* **Problem requirements**
Below are lines of data; restate word for word those running from the line containing "d ← get_ NullDeref (rconns w !! dst);" to the line containing "Definition onClientMessage (k", inclusive, and no others.

[Stored data]
───

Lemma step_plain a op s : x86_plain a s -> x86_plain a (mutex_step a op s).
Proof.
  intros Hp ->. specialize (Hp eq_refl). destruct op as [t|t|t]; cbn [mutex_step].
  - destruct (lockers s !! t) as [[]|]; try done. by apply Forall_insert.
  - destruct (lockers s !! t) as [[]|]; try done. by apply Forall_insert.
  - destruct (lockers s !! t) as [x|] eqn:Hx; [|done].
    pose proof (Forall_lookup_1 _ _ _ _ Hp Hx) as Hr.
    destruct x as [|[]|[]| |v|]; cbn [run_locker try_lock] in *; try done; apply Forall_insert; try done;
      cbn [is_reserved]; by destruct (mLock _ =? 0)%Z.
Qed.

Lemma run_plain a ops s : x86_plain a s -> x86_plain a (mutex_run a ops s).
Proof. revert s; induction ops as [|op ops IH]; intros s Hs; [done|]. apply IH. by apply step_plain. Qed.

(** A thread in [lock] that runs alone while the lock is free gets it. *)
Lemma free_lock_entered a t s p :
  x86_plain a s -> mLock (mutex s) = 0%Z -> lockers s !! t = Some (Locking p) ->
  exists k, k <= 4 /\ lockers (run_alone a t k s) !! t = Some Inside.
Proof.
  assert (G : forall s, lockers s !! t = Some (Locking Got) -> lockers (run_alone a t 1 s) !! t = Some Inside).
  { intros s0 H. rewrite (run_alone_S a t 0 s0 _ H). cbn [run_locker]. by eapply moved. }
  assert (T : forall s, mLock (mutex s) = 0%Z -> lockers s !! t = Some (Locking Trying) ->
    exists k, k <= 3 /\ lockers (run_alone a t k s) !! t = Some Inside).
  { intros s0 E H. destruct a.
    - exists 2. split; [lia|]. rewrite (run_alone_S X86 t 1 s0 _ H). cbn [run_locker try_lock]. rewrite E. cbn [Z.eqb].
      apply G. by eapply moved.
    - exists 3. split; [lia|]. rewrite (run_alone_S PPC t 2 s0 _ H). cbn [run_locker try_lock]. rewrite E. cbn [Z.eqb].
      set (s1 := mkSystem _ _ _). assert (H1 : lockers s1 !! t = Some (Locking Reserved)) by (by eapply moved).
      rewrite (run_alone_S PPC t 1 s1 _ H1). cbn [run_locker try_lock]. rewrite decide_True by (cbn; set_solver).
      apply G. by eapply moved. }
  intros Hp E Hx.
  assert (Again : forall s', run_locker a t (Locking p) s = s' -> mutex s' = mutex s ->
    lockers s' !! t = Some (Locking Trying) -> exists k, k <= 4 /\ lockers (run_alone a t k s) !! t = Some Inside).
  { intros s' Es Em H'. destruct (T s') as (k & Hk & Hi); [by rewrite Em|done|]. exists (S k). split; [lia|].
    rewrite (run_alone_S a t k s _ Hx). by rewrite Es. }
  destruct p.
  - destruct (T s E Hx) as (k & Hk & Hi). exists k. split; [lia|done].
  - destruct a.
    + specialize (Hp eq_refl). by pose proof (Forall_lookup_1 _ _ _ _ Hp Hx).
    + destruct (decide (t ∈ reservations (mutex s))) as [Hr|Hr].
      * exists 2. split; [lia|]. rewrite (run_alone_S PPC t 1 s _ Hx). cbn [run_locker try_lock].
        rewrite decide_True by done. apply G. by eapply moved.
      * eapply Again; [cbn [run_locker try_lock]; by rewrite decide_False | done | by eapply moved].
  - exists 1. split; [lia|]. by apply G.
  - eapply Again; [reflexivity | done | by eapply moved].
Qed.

───

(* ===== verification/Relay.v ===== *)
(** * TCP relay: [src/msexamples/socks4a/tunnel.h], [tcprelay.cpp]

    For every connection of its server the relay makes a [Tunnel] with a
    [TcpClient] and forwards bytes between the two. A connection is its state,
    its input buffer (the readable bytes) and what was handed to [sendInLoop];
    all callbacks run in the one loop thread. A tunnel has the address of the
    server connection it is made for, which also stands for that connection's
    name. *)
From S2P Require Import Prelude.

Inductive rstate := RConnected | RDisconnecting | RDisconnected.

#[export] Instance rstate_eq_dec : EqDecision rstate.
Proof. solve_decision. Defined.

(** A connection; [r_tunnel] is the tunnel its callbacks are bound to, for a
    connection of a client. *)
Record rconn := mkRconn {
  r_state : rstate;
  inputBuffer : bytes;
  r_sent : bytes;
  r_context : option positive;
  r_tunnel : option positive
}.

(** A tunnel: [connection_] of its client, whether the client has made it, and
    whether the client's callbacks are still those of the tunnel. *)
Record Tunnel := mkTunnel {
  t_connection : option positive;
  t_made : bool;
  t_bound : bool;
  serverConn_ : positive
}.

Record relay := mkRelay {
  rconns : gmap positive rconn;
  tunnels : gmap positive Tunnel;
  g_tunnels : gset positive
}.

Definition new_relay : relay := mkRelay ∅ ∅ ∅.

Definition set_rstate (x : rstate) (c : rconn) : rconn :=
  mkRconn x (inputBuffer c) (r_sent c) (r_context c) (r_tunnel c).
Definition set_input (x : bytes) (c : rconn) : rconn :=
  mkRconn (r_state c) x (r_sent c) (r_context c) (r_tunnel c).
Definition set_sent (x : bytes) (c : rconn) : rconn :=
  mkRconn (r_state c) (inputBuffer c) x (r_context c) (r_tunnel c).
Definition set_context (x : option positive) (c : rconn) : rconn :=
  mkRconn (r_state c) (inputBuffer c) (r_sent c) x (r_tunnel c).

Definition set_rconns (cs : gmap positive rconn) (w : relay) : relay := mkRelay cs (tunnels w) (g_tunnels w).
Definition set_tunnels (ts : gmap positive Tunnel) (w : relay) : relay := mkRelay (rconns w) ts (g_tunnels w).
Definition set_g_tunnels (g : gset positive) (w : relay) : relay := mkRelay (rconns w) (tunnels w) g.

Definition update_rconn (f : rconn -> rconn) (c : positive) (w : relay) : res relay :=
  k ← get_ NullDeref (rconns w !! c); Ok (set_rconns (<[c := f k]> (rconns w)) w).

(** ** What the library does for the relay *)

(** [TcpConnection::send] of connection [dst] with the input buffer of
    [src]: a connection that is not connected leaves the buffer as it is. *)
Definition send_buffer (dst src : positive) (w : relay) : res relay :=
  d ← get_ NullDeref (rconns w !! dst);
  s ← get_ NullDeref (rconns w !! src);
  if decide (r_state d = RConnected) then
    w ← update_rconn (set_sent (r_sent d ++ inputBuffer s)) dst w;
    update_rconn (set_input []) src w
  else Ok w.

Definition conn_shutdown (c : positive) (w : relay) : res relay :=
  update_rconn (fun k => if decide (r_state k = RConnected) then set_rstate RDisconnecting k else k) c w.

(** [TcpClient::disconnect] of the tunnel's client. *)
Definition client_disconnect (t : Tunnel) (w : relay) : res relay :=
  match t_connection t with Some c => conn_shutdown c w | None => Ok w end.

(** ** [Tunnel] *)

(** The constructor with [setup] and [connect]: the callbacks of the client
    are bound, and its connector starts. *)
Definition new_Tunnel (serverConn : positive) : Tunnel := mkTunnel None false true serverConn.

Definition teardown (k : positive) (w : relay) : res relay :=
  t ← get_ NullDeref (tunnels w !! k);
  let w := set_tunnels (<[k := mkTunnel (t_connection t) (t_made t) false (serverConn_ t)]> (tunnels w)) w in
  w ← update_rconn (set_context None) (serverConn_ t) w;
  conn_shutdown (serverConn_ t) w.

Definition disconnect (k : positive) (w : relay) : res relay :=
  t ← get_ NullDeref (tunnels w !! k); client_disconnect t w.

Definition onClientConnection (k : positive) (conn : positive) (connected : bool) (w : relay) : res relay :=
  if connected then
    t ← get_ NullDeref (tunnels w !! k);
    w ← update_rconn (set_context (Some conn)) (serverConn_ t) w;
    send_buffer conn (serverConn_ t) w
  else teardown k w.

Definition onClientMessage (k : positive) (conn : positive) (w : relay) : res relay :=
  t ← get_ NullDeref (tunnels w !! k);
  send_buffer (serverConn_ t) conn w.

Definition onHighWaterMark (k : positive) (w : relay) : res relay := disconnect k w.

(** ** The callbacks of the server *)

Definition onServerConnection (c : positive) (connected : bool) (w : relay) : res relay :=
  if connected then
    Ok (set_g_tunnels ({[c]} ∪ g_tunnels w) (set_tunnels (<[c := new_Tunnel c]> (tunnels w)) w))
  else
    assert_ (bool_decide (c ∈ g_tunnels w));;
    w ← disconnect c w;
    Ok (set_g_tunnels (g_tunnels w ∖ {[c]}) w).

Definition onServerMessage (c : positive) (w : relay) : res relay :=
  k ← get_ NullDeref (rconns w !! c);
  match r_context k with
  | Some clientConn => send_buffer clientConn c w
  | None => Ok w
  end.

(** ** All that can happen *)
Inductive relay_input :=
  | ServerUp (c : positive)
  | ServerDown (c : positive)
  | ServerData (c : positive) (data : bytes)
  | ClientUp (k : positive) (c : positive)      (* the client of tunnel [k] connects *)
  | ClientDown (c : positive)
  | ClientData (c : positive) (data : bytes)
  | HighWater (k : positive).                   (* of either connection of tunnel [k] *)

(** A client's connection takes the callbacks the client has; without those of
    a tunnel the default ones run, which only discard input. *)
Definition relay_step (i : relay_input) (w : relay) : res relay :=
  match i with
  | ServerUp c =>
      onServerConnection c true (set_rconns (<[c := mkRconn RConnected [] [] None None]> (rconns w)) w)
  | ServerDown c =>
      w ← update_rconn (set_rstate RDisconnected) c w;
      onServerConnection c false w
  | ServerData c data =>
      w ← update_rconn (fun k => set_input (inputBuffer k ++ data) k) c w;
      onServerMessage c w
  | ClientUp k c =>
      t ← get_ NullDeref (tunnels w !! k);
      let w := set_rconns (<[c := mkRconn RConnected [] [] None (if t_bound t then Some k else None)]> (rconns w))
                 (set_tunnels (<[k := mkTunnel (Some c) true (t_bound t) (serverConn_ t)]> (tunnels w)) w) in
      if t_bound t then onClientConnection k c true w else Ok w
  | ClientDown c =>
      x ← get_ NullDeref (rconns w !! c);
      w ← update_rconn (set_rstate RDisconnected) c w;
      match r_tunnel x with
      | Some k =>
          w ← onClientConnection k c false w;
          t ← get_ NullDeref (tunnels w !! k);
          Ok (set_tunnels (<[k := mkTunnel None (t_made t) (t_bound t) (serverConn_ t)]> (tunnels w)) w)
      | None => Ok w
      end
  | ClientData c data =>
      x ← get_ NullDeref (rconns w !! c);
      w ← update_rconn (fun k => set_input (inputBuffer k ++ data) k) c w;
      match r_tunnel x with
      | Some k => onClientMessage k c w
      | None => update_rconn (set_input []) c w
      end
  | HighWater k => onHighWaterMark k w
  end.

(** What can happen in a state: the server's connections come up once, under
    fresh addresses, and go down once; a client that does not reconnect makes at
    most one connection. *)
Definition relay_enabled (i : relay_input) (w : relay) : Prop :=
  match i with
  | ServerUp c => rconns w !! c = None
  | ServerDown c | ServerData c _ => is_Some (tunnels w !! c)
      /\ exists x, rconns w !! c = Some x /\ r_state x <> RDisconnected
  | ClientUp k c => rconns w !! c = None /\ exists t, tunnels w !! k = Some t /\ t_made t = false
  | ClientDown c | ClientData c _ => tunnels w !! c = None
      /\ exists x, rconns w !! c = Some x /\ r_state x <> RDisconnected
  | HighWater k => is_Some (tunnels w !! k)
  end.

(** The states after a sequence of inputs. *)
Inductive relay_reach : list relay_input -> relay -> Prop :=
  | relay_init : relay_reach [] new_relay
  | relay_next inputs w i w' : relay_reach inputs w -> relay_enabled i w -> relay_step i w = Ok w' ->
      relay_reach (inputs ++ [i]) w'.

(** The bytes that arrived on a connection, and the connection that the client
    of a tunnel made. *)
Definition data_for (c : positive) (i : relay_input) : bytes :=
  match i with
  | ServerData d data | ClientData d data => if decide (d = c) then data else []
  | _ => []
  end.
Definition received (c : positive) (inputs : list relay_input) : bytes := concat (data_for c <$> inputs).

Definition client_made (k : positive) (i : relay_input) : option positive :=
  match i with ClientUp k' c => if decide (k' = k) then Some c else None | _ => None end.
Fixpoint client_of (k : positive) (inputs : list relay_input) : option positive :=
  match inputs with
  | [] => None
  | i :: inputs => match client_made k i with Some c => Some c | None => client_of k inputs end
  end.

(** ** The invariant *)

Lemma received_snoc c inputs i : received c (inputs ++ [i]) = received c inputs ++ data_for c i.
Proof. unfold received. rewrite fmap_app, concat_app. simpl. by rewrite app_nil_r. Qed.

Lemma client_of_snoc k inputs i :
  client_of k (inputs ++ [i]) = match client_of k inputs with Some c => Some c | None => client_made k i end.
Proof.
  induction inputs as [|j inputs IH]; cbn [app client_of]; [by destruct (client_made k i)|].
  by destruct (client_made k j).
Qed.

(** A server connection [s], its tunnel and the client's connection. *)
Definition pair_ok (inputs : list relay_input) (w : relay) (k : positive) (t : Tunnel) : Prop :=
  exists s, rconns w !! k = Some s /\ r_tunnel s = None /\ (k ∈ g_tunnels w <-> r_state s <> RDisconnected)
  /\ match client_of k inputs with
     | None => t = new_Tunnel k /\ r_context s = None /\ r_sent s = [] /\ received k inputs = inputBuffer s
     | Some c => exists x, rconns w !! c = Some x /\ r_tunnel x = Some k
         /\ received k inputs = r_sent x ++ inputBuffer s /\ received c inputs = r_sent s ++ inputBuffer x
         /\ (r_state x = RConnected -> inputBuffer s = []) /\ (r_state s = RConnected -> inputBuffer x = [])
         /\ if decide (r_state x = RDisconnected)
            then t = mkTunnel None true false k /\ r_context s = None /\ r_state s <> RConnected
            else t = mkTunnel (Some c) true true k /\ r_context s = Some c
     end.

───

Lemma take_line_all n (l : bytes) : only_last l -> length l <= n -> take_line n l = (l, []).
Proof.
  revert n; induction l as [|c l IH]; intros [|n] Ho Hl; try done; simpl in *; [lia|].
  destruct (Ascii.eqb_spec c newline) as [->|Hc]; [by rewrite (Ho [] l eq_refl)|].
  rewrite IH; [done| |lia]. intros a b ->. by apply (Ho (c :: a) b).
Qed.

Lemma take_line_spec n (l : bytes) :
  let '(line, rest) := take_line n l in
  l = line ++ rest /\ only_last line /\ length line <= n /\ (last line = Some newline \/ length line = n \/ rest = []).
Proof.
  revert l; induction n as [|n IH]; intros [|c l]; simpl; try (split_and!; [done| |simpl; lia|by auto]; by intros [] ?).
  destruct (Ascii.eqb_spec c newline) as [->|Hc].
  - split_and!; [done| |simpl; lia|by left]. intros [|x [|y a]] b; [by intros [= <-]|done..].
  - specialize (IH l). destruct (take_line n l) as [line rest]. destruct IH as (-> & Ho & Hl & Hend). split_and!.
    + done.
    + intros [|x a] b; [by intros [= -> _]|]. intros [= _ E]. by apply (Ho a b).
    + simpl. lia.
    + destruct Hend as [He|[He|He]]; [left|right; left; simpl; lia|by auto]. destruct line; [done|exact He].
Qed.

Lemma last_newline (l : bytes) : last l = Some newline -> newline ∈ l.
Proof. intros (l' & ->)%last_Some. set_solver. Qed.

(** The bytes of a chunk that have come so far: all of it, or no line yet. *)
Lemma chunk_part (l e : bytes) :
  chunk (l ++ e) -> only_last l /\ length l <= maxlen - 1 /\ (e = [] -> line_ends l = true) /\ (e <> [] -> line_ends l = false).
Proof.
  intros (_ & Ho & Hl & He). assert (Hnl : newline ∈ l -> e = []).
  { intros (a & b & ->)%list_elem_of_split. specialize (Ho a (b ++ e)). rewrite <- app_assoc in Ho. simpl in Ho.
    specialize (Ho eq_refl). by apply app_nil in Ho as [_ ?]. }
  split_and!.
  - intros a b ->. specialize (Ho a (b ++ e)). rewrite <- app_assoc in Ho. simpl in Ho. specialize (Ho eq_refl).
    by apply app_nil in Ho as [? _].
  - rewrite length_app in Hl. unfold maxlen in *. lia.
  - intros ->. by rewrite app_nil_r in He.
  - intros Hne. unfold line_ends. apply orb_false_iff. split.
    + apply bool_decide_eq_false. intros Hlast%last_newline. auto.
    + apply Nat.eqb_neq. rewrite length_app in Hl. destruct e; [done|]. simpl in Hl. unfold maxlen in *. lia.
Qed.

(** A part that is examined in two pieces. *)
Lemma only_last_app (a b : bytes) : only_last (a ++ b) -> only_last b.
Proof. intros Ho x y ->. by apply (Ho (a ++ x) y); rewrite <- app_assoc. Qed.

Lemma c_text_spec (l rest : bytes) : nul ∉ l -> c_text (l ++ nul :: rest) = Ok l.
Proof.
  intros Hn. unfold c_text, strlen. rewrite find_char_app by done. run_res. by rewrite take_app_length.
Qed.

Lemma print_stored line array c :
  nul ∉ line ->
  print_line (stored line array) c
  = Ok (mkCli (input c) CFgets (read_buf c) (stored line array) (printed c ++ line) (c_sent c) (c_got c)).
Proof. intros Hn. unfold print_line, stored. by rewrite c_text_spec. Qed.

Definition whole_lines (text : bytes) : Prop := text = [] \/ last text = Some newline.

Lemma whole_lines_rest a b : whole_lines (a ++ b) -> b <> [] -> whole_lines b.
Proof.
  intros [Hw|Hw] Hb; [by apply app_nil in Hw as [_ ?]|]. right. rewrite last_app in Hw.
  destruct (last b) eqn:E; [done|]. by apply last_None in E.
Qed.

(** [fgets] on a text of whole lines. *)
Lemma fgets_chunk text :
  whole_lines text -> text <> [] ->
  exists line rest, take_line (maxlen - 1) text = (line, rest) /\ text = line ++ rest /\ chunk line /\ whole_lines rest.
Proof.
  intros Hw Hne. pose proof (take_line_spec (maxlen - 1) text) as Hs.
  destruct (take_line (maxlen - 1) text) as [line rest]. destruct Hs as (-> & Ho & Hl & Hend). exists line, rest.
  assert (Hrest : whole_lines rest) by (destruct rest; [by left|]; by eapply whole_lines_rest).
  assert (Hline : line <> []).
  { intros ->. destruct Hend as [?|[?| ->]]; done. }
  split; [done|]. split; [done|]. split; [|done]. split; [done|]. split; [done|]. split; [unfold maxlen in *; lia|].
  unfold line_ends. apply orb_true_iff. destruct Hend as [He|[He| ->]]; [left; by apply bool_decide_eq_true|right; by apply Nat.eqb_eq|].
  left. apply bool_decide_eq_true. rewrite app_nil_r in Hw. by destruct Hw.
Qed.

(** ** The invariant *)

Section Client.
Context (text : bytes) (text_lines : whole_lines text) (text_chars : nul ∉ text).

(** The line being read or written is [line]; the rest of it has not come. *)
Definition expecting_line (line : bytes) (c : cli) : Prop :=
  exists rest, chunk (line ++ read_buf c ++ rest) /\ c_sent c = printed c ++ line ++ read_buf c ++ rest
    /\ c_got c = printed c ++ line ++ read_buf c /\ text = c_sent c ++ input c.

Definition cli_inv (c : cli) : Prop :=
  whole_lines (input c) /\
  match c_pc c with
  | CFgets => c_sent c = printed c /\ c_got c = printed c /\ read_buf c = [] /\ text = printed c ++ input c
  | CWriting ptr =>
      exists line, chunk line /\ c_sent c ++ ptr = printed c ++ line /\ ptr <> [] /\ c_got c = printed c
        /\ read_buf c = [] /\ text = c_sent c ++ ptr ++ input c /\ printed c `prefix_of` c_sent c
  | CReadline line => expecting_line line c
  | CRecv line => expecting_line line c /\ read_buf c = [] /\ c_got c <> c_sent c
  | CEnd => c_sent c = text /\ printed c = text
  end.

───

* **Written reply**
  d ← get_ NullDeref (rconns w !! dst);
  s ← get_ NullDeref (rconns w !! src);
  if decide (r_state d = RConnected) then
    w ← update_rconn (set_sent (r_sent d ++ inputBuffer s)) dst w;
    update_rconn (set_input []) src w
  else Ok w.

Definition conn_shutdown (c : positive) (w : relay) : res relay :=
  update_rconn (fun k => if decide (r_state k = RConnected) then set_rstate RDisconnecting k else k) c w.

(** [TcpClient::disconnect] of the tunnel's client. *)
Definition client_disconnect (t : Tunnel) (w : relay) : res relay :=
  match t_connection t with Some c => conn_shutdown c w | None => Ok w end.

(** ** [Tunnel] *)

(** The constructor with [setup] and [connect]: the callbacks of the client
    are bound, and its connector starts. *)
Definition new_Tunnel (serverConn : positive) : Tunnel := mkTunnel None false true serverConn.

Definition teardown (k : positive) (w : relay) : res relay :=
  t ← get_ NullDeref (tunnels w !! k);
  let w := set_tunnels (<[k := mkTunnel (t_connection t) (t_made t) false (serverConn_ t)]> (tunnels w)) w in
  w ← update_rconn (set_context None) (serverConn_ t) w;
  conn_shutdown (serverConn_ t) w.

Definition disconnect (k : positive) (w : relay) : res relay :=
  t ← get_ NullDeref (tunnels w !! k); client_disconnect t w.

Definition onClientConnection (k : positive) (conn : positive) (connected : bool) (w : relay) : res relay :=
  if connected then
    t ← get_ NullDeref (tunnels w !! k);
    w ← update_rconn (set_context (Some conn)) (serverConn_ t) w;
    send_buffer conn (serverConn_ t) w
  else teardown k w.

Definition onClientMessage (k : positive) (conn : positive) (w : relay) : res relay :=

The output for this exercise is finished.